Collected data
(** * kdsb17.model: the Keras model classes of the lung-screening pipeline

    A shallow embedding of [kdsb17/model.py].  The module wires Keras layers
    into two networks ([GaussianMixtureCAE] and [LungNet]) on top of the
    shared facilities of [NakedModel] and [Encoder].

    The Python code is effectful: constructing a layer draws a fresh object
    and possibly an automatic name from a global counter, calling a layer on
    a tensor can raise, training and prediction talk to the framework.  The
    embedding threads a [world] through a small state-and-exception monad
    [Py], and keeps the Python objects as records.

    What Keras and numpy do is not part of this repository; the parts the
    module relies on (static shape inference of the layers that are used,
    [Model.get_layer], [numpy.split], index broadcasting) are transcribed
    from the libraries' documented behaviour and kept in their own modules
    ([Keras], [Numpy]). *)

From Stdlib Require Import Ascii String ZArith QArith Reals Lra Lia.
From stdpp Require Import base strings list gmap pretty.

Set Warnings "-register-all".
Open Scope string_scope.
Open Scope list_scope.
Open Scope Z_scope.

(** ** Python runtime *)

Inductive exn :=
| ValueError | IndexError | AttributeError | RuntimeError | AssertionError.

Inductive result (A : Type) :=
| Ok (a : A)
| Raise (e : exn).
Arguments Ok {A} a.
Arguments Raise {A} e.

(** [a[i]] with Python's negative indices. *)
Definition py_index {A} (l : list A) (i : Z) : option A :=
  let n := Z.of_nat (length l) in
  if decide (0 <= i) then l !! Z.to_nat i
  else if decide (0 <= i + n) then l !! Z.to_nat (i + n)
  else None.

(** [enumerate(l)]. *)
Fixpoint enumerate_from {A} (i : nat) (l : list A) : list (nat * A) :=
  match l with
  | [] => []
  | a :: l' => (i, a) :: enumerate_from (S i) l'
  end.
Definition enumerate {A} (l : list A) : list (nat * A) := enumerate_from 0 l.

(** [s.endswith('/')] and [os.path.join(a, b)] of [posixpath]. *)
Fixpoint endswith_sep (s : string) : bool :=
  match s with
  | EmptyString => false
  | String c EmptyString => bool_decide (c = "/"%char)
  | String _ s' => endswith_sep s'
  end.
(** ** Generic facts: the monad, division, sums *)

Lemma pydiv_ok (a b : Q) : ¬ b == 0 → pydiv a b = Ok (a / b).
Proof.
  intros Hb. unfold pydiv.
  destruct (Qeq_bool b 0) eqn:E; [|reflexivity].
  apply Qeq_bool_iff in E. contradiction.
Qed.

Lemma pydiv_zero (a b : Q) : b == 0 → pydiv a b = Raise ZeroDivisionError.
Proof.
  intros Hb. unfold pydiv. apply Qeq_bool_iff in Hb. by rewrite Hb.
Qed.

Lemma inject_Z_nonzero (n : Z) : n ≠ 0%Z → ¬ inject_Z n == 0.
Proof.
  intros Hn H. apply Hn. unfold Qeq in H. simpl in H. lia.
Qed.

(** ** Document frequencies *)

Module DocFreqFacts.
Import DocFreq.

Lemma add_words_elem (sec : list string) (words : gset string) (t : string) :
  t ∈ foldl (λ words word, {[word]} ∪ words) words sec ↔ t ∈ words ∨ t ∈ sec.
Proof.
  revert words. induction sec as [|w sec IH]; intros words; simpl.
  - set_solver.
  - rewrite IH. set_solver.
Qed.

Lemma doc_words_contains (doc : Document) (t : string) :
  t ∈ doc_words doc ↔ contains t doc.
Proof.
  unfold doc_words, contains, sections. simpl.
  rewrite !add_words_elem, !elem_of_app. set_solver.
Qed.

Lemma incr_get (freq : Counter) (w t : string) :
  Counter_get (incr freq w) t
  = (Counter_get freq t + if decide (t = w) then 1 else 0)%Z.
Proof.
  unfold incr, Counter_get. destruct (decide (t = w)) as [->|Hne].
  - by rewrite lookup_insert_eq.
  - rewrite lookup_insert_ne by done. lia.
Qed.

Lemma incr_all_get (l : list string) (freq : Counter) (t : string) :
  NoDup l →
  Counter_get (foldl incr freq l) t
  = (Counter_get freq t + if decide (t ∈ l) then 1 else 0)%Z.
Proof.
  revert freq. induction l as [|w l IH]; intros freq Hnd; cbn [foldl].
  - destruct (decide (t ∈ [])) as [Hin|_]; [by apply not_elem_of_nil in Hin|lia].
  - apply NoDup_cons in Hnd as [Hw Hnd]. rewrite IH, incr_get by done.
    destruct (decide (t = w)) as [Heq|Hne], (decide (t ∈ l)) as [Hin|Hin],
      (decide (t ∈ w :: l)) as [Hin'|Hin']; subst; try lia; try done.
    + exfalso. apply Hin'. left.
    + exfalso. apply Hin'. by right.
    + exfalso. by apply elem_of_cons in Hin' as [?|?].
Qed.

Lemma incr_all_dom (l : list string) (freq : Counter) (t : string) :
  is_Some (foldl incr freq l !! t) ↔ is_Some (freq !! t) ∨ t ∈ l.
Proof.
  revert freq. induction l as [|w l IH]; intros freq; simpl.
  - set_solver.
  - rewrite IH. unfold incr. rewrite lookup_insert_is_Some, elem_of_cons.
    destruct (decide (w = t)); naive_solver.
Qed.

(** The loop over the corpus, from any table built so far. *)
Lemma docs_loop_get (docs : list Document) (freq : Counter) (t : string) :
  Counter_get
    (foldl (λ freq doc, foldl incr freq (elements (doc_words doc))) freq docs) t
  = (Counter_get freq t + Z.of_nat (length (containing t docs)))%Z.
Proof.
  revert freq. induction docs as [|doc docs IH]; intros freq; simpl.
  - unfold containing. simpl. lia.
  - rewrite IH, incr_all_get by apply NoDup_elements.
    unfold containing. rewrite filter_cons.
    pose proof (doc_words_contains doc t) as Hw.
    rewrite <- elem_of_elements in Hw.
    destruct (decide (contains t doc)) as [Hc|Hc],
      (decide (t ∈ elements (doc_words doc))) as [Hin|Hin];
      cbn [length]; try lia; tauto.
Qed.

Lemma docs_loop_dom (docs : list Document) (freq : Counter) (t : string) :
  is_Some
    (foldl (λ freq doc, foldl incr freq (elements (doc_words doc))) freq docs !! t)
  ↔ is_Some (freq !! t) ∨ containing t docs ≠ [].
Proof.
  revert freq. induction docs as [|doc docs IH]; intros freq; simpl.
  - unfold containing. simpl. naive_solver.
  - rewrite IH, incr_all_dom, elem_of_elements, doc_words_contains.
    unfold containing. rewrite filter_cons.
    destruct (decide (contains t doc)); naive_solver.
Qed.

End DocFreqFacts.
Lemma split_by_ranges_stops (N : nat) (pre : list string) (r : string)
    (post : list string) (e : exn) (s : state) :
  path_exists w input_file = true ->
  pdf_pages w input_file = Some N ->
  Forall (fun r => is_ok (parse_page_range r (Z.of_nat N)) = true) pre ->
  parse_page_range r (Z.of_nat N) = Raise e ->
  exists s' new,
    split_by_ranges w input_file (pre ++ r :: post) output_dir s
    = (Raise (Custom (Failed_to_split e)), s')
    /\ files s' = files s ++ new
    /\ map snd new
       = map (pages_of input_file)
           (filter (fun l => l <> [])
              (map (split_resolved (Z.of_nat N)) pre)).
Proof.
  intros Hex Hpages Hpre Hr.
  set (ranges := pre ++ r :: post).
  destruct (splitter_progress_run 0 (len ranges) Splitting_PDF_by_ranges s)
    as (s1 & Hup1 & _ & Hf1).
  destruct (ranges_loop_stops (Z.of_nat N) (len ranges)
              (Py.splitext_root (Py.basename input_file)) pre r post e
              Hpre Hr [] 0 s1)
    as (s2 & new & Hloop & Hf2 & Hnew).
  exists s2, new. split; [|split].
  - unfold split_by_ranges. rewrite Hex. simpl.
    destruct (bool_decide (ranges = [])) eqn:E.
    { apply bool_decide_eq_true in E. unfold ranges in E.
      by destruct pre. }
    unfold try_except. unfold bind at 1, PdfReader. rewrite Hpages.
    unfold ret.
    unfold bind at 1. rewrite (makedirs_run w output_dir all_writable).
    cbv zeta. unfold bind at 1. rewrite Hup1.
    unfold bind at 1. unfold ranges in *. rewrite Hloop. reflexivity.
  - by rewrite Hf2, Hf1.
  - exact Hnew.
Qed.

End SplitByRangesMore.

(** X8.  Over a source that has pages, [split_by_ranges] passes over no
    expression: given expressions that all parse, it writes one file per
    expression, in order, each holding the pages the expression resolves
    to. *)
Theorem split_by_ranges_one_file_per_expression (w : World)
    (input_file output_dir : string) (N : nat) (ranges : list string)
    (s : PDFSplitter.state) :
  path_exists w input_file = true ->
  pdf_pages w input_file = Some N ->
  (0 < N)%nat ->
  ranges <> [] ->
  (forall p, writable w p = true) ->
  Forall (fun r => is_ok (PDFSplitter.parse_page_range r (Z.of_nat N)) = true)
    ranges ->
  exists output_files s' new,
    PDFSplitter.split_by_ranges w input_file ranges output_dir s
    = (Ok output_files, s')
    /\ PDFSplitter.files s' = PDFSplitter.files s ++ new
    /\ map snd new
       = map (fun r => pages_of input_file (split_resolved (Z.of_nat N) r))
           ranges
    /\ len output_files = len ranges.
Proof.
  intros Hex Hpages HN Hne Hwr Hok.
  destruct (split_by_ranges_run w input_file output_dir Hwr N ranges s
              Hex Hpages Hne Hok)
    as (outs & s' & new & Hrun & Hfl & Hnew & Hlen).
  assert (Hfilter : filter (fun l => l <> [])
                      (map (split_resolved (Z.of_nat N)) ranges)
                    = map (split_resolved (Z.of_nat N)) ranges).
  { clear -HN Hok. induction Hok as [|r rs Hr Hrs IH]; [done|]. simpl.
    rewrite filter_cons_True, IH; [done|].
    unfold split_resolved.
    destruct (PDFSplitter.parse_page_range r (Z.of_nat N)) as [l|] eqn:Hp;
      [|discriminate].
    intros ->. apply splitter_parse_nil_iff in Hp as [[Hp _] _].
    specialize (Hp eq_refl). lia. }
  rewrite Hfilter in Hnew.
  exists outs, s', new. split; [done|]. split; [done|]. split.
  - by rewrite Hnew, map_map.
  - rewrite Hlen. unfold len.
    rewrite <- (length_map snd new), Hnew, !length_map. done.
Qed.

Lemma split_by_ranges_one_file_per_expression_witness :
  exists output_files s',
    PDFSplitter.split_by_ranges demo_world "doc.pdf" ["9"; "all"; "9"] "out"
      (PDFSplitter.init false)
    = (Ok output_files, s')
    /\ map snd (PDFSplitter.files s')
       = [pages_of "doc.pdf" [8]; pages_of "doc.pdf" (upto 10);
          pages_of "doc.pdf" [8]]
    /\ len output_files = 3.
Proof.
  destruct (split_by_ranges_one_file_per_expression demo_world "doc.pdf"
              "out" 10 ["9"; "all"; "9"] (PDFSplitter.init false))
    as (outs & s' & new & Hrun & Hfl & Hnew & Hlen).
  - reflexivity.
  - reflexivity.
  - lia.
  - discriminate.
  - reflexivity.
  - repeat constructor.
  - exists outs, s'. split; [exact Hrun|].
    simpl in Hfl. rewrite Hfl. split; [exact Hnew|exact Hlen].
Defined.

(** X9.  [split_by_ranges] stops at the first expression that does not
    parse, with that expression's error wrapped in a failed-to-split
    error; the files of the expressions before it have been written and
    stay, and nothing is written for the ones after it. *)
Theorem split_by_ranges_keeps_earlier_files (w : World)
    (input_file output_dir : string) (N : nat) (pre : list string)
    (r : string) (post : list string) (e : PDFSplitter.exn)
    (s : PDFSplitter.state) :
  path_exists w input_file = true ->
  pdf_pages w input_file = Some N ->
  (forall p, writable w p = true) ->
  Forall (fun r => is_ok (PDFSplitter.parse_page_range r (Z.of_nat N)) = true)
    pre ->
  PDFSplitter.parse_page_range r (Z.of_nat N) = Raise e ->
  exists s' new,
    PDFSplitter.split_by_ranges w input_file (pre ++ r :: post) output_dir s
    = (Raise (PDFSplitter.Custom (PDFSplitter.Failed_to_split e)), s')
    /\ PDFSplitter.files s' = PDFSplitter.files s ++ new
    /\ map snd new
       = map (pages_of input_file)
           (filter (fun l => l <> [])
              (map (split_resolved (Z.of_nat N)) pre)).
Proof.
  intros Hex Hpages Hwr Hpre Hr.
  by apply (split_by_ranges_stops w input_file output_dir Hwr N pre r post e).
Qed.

WHAT IS EXPECTED ::
Show the lines of the data that hold the word "containing".

OUTPUT OF THE TASK ::
  = (Counter_get freq t + Z.of_nat (length (containing t docs)))%Z.
  - unfold containing. simpl. lia.
    unfold containing. rewrite filter_cons.
  ↔ is_Some (freq !! t) ∨ containing t docs ≠ [].
  - unfold containing. simpl. naive_solver.
    unfold containing. rewrite filter_cons.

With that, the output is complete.